=== Begin Enclosure ===

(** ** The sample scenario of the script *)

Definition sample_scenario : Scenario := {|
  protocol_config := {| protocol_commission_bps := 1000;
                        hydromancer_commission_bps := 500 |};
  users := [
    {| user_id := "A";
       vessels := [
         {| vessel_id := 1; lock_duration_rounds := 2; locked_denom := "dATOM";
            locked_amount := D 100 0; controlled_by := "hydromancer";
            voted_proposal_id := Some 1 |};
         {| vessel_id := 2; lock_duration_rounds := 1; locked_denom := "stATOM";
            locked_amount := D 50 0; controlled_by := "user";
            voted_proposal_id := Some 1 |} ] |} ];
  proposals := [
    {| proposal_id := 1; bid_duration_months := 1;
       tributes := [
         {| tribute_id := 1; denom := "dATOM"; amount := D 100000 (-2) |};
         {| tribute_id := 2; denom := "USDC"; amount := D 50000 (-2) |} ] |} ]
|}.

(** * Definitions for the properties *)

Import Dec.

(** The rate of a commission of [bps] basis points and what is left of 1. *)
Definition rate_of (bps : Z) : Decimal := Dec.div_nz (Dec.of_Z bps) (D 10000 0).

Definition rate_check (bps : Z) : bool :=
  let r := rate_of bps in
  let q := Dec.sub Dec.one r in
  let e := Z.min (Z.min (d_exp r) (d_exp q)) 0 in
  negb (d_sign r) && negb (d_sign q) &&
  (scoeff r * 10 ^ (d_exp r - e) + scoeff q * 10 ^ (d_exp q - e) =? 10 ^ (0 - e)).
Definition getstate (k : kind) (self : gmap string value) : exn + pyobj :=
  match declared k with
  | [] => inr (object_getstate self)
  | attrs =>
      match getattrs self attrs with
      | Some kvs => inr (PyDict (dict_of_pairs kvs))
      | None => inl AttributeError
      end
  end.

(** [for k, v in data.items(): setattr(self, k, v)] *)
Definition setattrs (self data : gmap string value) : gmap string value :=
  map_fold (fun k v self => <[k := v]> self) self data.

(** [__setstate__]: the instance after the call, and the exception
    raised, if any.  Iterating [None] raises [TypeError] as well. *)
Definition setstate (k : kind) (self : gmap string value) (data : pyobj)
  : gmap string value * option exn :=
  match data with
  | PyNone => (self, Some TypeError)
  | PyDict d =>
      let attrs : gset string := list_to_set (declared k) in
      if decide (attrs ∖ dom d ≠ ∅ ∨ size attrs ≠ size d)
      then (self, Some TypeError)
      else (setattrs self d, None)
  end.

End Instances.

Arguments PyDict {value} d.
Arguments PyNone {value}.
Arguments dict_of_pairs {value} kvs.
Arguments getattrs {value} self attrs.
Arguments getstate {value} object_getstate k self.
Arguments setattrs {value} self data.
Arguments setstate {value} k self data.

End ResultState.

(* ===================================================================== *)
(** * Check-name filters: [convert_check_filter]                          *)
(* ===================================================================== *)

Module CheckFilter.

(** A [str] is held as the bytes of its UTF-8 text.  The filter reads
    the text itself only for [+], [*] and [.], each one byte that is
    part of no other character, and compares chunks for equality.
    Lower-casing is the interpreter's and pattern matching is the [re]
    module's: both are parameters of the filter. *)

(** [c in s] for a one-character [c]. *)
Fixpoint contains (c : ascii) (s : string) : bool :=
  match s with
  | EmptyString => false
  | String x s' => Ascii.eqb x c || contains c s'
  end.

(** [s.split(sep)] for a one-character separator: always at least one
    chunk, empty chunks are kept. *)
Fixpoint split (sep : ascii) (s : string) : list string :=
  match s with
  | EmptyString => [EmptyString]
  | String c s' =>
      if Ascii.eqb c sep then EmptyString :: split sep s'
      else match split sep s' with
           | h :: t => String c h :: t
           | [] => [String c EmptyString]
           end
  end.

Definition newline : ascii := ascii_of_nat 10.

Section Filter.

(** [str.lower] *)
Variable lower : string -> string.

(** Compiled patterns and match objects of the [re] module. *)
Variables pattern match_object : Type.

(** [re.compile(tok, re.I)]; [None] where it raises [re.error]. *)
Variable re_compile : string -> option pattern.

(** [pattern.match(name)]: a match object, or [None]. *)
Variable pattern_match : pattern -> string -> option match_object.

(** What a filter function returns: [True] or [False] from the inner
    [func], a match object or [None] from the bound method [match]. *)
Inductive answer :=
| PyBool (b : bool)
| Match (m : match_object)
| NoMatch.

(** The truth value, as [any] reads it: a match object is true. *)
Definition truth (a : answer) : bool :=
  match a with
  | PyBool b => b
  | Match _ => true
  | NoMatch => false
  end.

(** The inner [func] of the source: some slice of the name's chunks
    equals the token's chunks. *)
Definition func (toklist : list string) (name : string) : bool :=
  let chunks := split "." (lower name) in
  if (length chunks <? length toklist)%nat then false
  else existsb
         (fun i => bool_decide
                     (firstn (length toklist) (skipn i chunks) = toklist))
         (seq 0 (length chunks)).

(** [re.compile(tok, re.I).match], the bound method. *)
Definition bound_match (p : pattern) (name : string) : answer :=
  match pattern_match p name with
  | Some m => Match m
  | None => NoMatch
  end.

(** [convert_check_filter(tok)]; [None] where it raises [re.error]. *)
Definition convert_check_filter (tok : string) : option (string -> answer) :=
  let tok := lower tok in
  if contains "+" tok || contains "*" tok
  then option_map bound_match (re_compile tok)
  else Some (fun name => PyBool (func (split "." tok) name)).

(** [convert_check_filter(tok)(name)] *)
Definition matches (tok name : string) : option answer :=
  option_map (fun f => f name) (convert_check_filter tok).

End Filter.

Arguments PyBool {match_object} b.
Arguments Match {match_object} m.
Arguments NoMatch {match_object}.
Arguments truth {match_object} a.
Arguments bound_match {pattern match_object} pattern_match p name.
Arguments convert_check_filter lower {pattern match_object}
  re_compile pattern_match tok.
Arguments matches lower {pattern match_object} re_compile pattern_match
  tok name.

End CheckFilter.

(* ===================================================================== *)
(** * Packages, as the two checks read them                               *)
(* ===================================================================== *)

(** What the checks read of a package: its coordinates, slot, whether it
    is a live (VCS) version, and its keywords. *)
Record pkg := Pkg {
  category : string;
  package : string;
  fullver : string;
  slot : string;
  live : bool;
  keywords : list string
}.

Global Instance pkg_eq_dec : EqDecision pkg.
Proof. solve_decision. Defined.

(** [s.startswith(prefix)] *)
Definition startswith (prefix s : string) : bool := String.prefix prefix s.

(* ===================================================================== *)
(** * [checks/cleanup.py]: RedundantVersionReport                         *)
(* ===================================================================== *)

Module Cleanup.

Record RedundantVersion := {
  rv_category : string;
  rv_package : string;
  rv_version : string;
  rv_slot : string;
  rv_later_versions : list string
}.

=== End Enclosure ===
=== Begin Enclosure ===

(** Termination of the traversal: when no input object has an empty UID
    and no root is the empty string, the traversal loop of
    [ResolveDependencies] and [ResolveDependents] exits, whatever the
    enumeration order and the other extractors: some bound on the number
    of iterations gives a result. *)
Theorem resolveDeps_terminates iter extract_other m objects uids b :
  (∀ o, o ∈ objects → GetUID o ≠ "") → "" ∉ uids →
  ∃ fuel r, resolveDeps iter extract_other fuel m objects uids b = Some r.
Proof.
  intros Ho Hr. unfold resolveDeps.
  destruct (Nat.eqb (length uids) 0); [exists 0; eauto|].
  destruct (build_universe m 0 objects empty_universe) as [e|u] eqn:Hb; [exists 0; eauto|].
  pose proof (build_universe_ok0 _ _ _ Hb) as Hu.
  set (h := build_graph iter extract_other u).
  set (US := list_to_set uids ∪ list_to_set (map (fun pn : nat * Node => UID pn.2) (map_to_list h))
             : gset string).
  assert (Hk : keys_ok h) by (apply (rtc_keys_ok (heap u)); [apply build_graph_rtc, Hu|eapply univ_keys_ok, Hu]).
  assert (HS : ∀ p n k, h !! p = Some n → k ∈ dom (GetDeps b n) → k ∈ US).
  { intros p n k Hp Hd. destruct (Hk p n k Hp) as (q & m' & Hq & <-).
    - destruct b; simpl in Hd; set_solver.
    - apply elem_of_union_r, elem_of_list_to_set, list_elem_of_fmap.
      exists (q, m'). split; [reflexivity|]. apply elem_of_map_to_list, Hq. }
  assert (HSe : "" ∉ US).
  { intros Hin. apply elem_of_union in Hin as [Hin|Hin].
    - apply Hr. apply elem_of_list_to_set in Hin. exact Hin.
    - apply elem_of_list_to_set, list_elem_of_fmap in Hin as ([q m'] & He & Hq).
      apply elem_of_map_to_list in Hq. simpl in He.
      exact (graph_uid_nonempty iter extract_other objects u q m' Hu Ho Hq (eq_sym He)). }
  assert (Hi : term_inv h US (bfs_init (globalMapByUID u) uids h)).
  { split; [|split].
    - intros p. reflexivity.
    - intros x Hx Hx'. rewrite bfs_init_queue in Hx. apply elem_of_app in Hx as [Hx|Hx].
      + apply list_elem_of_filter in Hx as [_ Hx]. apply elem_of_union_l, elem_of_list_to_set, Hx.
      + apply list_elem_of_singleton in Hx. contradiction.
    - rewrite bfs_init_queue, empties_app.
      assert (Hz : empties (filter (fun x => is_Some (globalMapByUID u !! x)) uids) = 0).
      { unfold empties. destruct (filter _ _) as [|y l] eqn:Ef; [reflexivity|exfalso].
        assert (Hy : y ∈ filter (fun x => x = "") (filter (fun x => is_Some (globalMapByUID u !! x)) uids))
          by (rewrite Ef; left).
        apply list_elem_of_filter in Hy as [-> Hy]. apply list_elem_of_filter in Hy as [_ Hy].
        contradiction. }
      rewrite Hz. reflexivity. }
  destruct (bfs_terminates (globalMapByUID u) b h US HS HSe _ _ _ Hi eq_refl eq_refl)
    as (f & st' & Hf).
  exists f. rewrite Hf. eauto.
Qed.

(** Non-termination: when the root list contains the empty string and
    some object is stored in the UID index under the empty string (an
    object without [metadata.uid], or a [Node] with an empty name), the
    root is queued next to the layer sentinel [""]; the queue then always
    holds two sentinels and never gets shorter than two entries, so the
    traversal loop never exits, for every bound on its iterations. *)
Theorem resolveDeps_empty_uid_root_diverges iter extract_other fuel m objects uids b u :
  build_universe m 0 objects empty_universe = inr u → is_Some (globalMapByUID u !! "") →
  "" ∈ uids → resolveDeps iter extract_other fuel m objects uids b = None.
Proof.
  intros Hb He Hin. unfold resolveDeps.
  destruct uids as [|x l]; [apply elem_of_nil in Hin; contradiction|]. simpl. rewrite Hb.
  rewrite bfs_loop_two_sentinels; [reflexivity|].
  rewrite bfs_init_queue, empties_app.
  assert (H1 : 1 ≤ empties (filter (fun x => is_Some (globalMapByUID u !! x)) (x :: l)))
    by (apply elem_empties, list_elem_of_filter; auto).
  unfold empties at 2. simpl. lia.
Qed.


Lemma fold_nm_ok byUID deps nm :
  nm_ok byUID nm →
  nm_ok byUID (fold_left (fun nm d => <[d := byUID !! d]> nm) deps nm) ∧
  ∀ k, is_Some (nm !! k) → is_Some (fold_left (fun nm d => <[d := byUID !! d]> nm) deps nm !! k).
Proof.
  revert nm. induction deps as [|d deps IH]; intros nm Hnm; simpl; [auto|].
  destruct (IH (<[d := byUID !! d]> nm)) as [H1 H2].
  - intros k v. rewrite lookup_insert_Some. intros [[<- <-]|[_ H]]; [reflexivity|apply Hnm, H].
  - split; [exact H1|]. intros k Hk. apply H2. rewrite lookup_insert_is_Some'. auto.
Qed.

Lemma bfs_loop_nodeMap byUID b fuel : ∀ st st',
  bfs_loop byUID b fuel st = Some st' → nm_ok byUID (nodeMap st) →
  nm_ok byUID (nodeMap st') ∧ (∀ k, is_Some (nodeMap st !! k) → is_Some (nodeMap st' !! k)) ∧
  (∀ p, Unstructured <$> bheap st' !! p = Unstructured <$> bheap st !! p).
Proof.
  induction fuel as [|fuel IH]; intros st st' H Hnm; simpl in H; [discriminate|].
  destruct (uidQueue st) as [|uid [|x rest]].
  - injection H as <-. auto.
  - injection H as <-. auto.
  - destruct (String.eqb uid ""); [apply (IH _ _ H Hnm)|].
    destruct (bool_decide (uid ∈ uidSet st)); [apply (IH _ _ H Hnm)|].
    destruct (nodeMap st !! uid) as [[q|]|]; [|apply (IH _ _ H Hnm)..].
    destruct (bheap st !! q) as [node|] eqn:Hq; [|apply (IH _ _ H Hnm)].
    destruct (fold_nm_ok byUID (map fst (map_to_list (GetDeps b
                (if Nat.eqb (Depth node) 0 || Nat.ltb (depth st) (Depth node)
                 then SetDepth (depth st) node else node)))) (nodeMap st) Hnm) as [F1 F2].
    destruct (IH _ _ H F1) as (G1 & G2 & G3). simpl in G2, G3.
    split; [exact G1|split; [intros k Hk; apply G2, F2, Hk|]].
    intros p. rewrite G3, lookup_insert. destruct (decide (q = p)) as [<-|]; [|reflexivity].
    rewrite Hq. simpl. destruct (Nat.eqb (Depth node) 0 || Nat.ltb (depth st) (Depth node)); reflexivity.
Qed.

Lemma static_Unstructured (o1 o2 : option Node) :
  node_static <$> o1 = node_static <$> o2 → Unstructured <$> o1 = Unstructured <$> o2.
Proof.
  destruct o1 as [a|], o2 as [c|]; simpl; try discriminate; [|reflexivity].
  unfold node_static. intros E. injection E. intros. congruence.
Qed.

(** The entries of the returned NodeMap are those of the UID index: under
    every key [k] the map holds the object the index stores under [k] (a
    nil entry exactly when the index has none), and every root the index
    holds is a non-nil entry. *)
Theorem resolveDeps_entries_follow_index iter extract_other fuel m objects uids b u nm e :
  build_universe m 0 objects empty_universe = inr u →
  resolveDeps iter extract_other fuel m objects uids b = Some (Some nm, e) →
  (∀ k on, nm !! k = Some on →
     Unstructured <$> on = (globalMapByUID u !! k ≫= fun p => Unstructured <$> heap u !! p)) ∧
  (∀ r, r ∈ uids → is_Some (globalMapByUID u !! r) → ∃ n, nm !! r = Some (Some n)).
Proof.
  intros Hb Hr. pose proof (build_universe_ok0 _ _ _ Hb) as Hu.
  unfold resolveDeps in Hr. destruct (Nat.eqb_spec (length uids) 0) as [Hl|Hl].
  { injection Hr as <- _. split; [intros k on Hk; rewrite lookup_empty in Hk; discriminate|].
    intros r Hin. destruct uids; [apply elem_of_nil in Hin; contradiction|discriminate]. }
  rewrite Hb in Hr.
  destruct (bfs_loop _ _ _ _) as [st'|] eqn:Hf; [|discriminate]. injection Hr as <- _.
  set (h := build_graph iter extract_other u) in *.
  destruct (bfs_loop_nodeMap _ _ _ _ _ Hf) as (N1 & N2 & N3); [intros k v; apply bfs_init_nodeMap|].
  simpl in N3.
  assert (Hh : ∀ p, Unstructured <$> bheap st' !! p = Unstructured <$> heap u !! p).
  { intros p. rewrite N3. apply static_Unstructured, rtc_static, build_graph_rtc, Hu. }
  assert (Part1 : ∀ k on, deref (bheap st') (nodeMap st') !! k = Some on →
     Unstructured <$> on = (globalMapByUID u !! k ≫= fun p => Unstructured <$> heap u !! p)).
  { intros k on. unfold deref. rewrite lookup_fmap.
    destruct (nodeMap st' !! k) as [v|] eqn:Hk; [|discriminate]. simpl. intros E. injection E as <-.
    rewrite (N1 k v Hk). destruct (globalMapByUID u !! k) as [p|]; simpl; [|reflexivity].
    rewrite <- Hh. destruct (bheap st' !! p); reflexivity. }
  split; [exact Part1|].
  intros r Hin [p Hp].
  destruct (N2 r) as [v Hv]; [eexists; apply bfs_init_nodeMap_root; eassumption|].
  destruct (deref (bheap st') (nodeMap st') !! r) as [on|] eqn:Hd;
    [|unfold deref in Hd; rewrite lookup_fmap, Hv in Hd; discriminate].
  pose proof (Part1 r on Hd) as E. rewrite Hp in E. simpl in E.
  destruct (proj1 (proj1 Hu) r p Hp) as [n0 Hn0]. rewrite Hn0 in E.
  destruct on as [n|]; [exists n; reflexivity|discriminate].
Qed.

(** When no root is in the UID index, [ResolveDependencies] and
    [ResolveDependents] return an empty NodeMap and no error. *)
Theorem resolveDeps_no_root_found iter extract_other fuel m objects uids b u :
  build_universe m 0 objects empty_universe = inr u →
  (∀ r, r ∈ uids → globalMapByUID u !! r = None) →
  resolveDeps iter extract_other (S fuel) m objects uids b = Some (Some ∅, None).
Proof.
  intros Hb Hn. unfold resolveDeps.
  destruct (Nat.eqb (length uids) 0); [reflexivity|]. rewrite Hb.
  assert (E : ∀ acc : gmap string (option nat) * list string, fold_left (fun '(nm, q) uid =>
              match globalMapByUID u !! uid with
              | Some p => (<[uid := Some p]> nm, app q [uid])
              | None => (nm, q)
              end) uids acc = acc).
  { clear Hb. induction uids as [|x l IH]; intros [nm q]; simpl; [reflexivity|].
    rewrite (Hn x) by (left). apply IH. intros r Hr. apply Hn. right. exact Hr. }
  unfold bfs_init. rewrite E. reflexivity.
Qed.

=== End Enclosure ===
=== Begin Enclosure ===

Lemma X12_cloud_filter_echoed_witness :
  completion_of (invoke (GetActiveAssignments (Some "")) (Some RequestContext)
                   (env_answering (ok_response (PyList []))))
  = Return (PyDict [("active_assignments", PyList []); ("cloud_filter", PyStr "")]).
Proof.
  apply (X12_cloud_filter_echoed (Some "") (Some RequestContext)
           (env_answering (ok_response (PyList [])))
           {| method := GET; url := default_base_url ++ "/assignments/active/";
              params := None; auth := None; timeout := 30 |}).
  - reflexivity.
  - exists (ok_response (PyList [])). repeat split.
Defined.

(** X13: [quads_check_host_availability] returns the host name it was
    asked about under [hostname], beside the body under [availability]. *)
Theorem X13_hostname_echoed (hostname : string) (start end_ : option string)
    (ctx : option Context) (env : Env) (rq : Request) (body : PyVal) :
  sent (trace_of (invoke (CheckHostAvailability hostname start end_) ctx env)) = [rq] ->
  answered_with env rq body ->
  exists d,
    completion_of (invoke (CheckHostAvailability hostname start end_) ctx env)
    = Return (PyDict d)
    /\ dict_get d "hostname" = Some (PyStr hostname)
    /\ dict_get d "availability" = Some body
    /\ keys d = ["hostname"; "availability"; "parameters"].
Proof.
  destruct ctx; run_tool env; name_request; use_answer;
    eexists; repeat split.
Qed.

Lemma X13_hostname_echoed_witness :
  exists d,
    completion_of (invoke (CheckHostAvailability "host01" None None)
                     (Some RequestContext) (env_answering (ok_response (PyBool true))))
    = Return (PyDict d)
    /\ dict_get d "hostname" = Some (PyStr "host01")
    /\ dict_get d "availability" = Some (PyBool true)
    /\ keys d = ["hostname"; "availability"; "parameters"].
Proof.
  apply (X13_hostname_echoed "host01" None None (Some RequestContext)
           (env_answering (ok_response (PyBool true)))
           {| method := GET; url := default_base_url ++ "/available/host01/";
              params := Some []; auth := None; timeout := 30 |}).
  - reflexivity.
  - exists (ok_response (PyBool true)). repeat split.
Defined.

=== End Enclosure ===

Word for word, restate the lines of the data above that fall between the line holding "(** The rate" and the line holding "End ResultState.", inclusive, and no other lines.

◆ **Reply**:
(** The rate of a commission of [bps] basis points and what is left of 1. *)
Definition rate_of (bps : Z) : Decimal := Dec.div_nz (Dec.of_Z bps) (D 10000 0).

Definition rate_check (bps : Z) : bool :=
  let r := rate_of bps in
  let q := Dec.sub Dec.one r in
  let e := Z.min (Z.min (d_exp r) (d_exp q)) 0 in
  negb (d_sign r) && negb (d_sign q) &&
  (scoeff r * 10 ^ (d_exp r - e) + scoeff q * 10 ^ (d_exp q - e) =? 10 ^ (0 - e)).
Definition getstate (k : kind) (self : gmap string value) : exn + pyobj :=
  match declared k with
  | [] => inr (object_getstate self)
  | attrs =>
      match getattrs self attrs with
      | Some kvs => inr (PyDict (dict_of_pairs kvs))
      | None => inl AttributeError
      end
  end.

(** [for k, v in data.items(): setattr(self, k, v)] *)
Definition setattrs (self data : gmap string value) : gmap string value :=
  map_fold (fun k v self => <[k := v]> self) self data.

(** [__setstate__]: the instance after the call, and the exception
    raised, if any.  Iterating [None] raises [TypeError] as well. *)
Definition setstate (k : kind) (self : gmap string value) (data : pyobj)
  : gmap string value * option exn :=
  match data with
  | PyNone => (self, Some TypeError)
  | PyDict d =>
      let attrs : gset string := list_to_set (declared k) in
      if decide (attrs ∖ dom d ≠ ∅ ∨ size attrs ≠ size d)
      then (self, Some TypeError)
      else (setattrs self d, None)
  end.

End Instances.

Arguments PyDict {value} d.
Arguments PyNone {value}.
Arguments dict_of_pairs {value} kvs.
Arguments getattrs {value} self attrs.
Arguments getstate {value} object_getstate k self.
Arguments setattrs {value} self data.
Arguments setstate {value} k self data.

End ResultState.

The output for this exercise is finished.